The investigation of hydrogen sublattice in Mg2NiHx (x = 0.3) hydride by first-principle calculations

•DFT calculations complemented experimental data about structure of Mg2NiH0.3.•The model of structure from the literature was improved.•The occupation of trigonal voids by hydrogen is unstable.•Trigonal hydrogen site is split into two adjacent tetrahedral ones. The structure of hydrogen sublattice of the Mg2NiH0.3 phase has been studied by computational methods to overcome some ambiguities of the experimental method. Seven types of possible hydrogen sites (marked as X1 to X7) were found.
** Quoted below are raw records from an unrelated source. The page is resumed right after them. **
Lemma Forall_filter {A} (P : A → Prop) p l : Forall P l → Forall P (List.filter p l).
Proof. rewrite !Forall_forall. intros H x [_ Hx]%elem_of_filter_bool. auto. Qed.

Lemma DeleteQuotas_safe W ids : safe W (DeleteQuotas ids).
Proof.
  intros s r s' Hs H. unfold DeleteQuotas, modify in H. simplify_eq. destruct Hs. split; [|by apply evolves_logs].
  split; simpl; try done; try (by apply Forall_filter).
  - eapply sublist_NoDup; [exact so_qids0|apply (fmap_sublist _), filter_sublist].
  - eapply sublist_NoDup; [exact so_qkeys0|apply (fmap_sublist _), filter_sublist].
Qed.

Lemma insert_quota_safe W q0 : safe W (insert_quota q0).
Proof.
  intros s r s' Hs H. unfold insert_quota in H. set (q := with_id (next_id s) q0) in *.
  destruct (write_quota q) as [[]|] eqn:Hw; [|simplify_eq; by apply same_state].
  destruct (existsb _ _) eqn:Hk; [simplify_eq; by apply same_state|].
  destruct (negb _) eqn:Hf; simplify_eq; [by apply same_state|]. destruct Hs. split; [|by apply evolves_logs].
  apply negb_false_iff, existsb_true in Hf as (x & Hx & Hid). apply N.eqb_eq in Hid.
  split; simpl; rewrite ?map_app; simpl; try done.
  - eapply Forall_impl; [exact so_fresh0|]. simpl. intros. lia.
  - apply NoDup_app. split_and!; [done| |apply NoDup_singleton]. intros i [y [-> Hy]]%list_elem_of_fmap.
    eapply Forall_forall in so_qfresh0; [|done]. simpl in *. rewrite list_elem_of_singleton. lia.
  - apply Forall_app. split; [eapply Forall_impl; [exact so_qfresh0|]; simpl; intros; lia|]. constructor; [simpl; lia|done].
  - apply NoDup_app. split_and!; [done| |apply NoDup_singleton]. intros i [y [-> Hy]]%list_elem_of_fmap.
    rewrite list_elem_of_singleton. intros E. rewrite existsb_false in Hk. specialize (Hk y Hy).
    by rewrite (proj2 (same_key_spec q y) (eq_sym E)) in Hk.
  - apply Forall_app. split; [done|]. by constructor.
  - apply Forall_app. split; [done|]. constructor; [|done]. apply list_elem_of_fmap. by exists x.
  - lia.
Qed.

Lemma InsertQuotas_safe W rows : safe W (InsertQuotas rows).
Proof.
  induction rows as [|q rows IH]; [apply safe_ret|]. apply safe_bind; [apply insert_quota_safe|by intros].
Qed.

Definition keeps_quota (f : quota_row → quota_row) : Prop :=
  ∀ q, q_ID (f q) = q_ID q ∧ quota_key (f q) = quota_key q.

Lemma find_quota_in id l q : find_quota id l = Some q → q ∈ l ∧ q_ID q = id.
Proof. intros [Hin Hid]%find_some. split; [by apply list_elem_of_In|by apply N.eqb_eq]. Qed.

(** Rewriting rows to rows that pass the checks. *)
Lemma update_quotas_ok W s (p : quota_row → bool) f :
  store_ok W s → keeps_quota f → Forall (λ q, write_quota q = Ok ()) (map f (List.filter p (quotas s))) →
  store_ok W (set_quotas (update_where p f) s) ∧ evolves s (set_quotas (update_where p f) s).
Proof.
  intros [] Hk Hw. split; [|by apply evolves_logs].
  assert (Hin : ∀ P : quota_row → Prop, (∀ q, P q → P (f q)) → Forall P (quotas s) →
             Forall P (update_where p f (quotas s))).
  { intros P HP HF. apply Forall_update_where; [done|]. rewrite Forall_forall. rewrite Forall_forall in HF.
    intros x [y [-> Hy]]%list_elem_of_fmap. apply elem_of_filter_bool in Hy as [_ Hy]. auto. }
  split; simpl; try done.
  - rewrite (update_where_id q_ID); [done|]. intros x. apply Hk.
  - apply Hin; [|done]. intros q. by destruct (Hk q) as [-> _].
  - rewrite (update_where_id quota_key); [done|]. intros x. apply Hk.
  - by apply Forall_update_where.
  - apply Hin; [|done]. intros q. destruct (Hk q) as [_ E]. injection E as -> _ _. done.
Qed.

Lemma UpdateQuota_safe W id cols : keeps_quota cols → safe W (UpdateQuota id cols).
Proof.
  intros Hk s r s' Hs H. unfold UpdateQuota in H.
  destruct (find_quota id (quotas s)) as [q|] eqn:Hf; [|simplify_eq; by apply same_state].
  destruct (write_quota (cols q)) as [[]|] eqn:Hw; simplify_eq; [|by apply same_state].
  apply update_quotas_ok; [done..|]. apply find_quota_in in Hf as [Hq Hid].
  apply Forall_forall. intros x [y [-> Hy]]%list_elem_of_fmap. apply elem_of_filter_bool in Hy as [Ey Hy].
  apply N.eqb_eq in Ey. assert (y = q) as ->; [|done]. eapply NoDup_map_inj; [apply Hs|done..|congruence].
Qed.

Lemma AddQuotaBonus_safe W id bytes : safe W (AddQuotaBonus id bytes).
Proof.
  intros s r s' Hs H. unfold AddQuotaBonus in H.
  destruct (find_quota id (quotas s)) as [q|]; [|simplify_eq; by apply same_state].
  destruct (UpdateQuota _ _ s) as [[u|e] s1] eqn:E; simplify_eq; (eapply UpdateQuota_safe; [|done|done]); done.
Qed.

(** ** Logs, credentials, notifications *)

(** A step that leaves the subscription, quota and credential tables alone. *)
Lemma logs_ok W s s' :
  store_ok W s → subs s' = subs s → quotas s' = quotas s → creds s' = creds s → next_id s' = next_id s →
  next_uid s' = next_uid s → store_ok W s'.
Proof. intros [] E1 E2 E3 E4 E5. split; by rewrite ?E1, ?E2, ?E3, ?E4, ?E5. Qed.

Lemma InsertEvent_safe W e : safe W (InsertEvent W e).
Proof.
  intros s r s' Hs H. unfold InsertEvent in H. repeat (destruct (negb _); [simplify_eq; by apply same_state|]).
  simplify_eq. split; [by eapply logs_ok|]. apply evolves_logs; [done| |done..]. by apply prefix_app_r.
Qed.

Lemma InsertResetLogs_safe W rows : safe W (InsertResetLogs W rows).
Proof.
  intros s r s' Hs H. unfold InsertResetLogs in H. destruct (check_all _ _); simplify_eq; [|by apply same_state].
  split; [by eapply logs_ok|]. apply evolves_logs; [done|done| |done]. by apply prefix_app_r.
Qed.

Lemma InsertCredential_safe W c0 :
  (∀ id, c_Status (c0 id) = "active") → safe W (InsertCredential c0).
Proof.
  intros Ha s r s' Hs H. unfold InsertCredential in H. specialize (Ha (next_id s)).
  set (c := c0 (next_id s)) in *. destruct (negb _); [simplify_eq; by apply same_state|].
  destruct (existsb _ _) eqn:Hx; [simplify_eq; by apply same_state|].
  destruct (negb _); simplify_eq; [by apply same_state|]. destruct Hs. split; [|by apply evolves_logs].
  split; simpl; try done.
  - eapply Forall_impl; [exact so_fresh0|]. simpl. intros. lia.
  - eapply Forall_impl; [exact so_qfresh0|]. simpl. intros. lia.
  - rewrite omap_app. simpl. unfold active_of at 2. rewrite Ha. simpl.
    apply NoDup_app. split_and!; [done| |apply NoDup_singleton].
    intros i (y & Hy & Ey)%list_elem_of_omap. rewrite list_elem_of_singleton. intros ->.
    rewrite existsb_false in Hx. specialize (Hx y Hy). unfold active_of in Ey.
    destruct (String.eqb (c_Status y) "active"); [|done]. injection Ey as E. rewrite E, N.eqb_refl in Hx.
    by rewrite orb_true_r in Hx.
  - lia.
Qed.

Lemma notifyRoster_safe W ids : safe W (notifyRoster ids).
Proof.
  intros s r s' Hs H. unfold notifyRoster, modify in H. simplify_eq.
  split; [by eapply logs_ok|by apply evolves_logs].
Qed.
Lemma writeAudit_safe W a id : safe W (writeAudit a id).
Proof.
  intros s r s' Hs H. unfold writeAudit, modify in H. simplify_eq.
  split; [by eapply logs_ok|]. apply evolves_logs; [done|done|done|]. by apply prefix_app_r.
Qed.
Lemma writeEvent_safe W i t f to a o p : safe W (writeEvent W i t f to a o p).
Proof. apply safe_map_err, InsertEvent_safe. Qed.

(** * The shared helpers *)

Lemma loadSub_safe W id owner : safe W (loadSub id owner).
Proof.
  unfold loadSub. apply safe_if; [apply safe_fail|]. apply safe_bind; [apply safe_map_err, safe_gets|].
  intros [m|]; [|apply safe_fail]. apply safe_if; [apply safe_fail|apply safe_ret].
Qed.

Lemma transition_safe W sub to amount cols :
  (∀ r, s_ID (cols r) = s_ID r ∧ s_UserID (cols r) = s_UserID r ∧ s_NodeUID (cols r) = s_NodeUID r ∧
        s_RenewalClosedAt (cols r) = s_RenewalClosedAt r) →
  safe W (transition W sub to amount cols).
Proof.
  intros Hk. unfold transition. destruct (negb (CanTransition _ _)) eqn:Hc; [apply safe_fail|].
  apply negb_false_iff in Hc.
  apply safe_bind; [|intros []; [apply safe_ret|apply safe_fail]].
  apply safe_map_err, UpdateSubscription_safe.
  - intros r. destruct (Hk r) as (? & ? & ? & ?). by repeat split.
  - intros r t Hst Ht Hr E. exfalso.
    pose proof (sub_check_closed _ t Hr Ht) as He.
    pose proof (sub_check_closed _ t E ltac:(simpl; destruct (Hk r) as (_ & _ & _ & ->); done)) as He2.
    simpl in He2. subst to. rewrite <- Hst, He in Hc. done.
Qed.

Lemma logResets_safe W sub before reason actor note : safe W (logResets W sub before reason actor note).
Proof. unfold logResets. destruct before; [apply safe_ret|]. apply safe_map_err, InsertResetLogs_safe. Qed.

Lemma issueCredential_safe W sub b : safe W (issueCredential W sub b).
Proof.
  unfold issueCredential. destruct (Seal W) as [seal|]; [|apply safe_fail].
  destruct (seal _ _); [|apply safe_fail]. by apply safe_map_err, InsertCredential_safe.
Qed.

Lemma QuotasBySubscriptions_safe W ids : safe W (QuotasBySubscriptions ids).
Proof. apply safe_gets. Qed.

Lemma rebuild_loop_safe W v start cycleEnd rows have stale : safe W (rebuild_loop v start cycleEnd rows have stale).
Proof.
  revert have stale. induction rows as [|q rows IH]; intros have stale; simpl; [apply safe_ret|].
  destruct (quotaDef _ _ _); [|apply IH]. apply safe_bind; [|by intros]. by apply safe_map_err, UpdateQuota_safe.
Qed.

Lemma rebuildQuotas_safe W m v start cycleEnd : safe W (rebuildQuotas W m v start cycleEnd).
Proof.
  apply safe_bind; [apply safe_map_err, safe_gets|intros rows].
  apply safe_bind; [apply rebuild_loop_safe|intros hs].
  apply safe_bind; [apply safe_map_err, DeleteQuotas_safe|intros _].
  apply safe_bind; [apply safe_map_err, InsertQuotas_safe|intros _]. apply safe_ret.
Qed.
End Facts.

(** Walks a step down to its statements. *)
Create HintDb sub_safe discriminated.
#[export] Hint Constants Opaque : sub_safe.
#[export] Hint Resolve safe_ret safe_fail safe_lift safe_gets SetLabel_safe DeleteQuotas_safe InsertQuotas_safe
  AddQuotaBonus_safe InsertEvent_safe InsertResetLogs_safe notifyRoster_safe writeAudit_safe writeEvent_safe
  QuotasBySubscriptions_safe loadSub_safe logResets_safe issueCredential_safe rebuildQuotas_safe TransitionStatus_safe
  CloseRenewalWindows_safe RevokeCredentialsOnClose_safe : sub_safe.

Ltac safe_walk :=
  repeat match goal with
    | |- ∀ _, _ => intro
    | |- safe _ _ => solve [eauto with sub_safe]
    | |- safe _ (tx _ _) => apply safe_tx
    | |- safe _ (map_err _ _) => apply safe_map_err
    | |- safe _ (mbind _ _) => apply safe_bind
    | |- safe _ (gets _) => apply safe_gets
    | |- safe _ (UpdateQuota _ _) => apply UpdateQuota_safe; done
    | |- safe _ (transition _ _ _ _ _) => apply transition_safe; intros; by repeat split_match
    | |- safe _ (let '(_, _) := ?x in _) => destruct x eqn:?
    | |- safe _ (match ?x with _ => _ end) => destruct x eqn:?
    end.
Models with occupation of X1 or X2+X3 sites were found in the literature. Further analysis of geometry and electronic density of the Mg2Ni compound revealed three additional types of voids X4-X6. Models having from 1 to 3 hydrogen atoms per unit cell were tested. The optimization of some of the models with occupied X2 and X5 sites led to shift of hydrogen atoms into the new type of voids X7. It was revealed that two the most energetically favorable ordered models have two types of tetrahedral sites occupied by hydrogen: X3 (H@Mg3Ni) and X7(H@Mg2Ni2). It was suggested that the real structure was a superposition of these models with either two X3 or both X3+X7 voids occupied. The developed structure is close to and has the advantage over one of the models mentioned in the literature, since the trigonal X2 site presented in the literature model is split here into two adjacent tetrahedral X7 sites.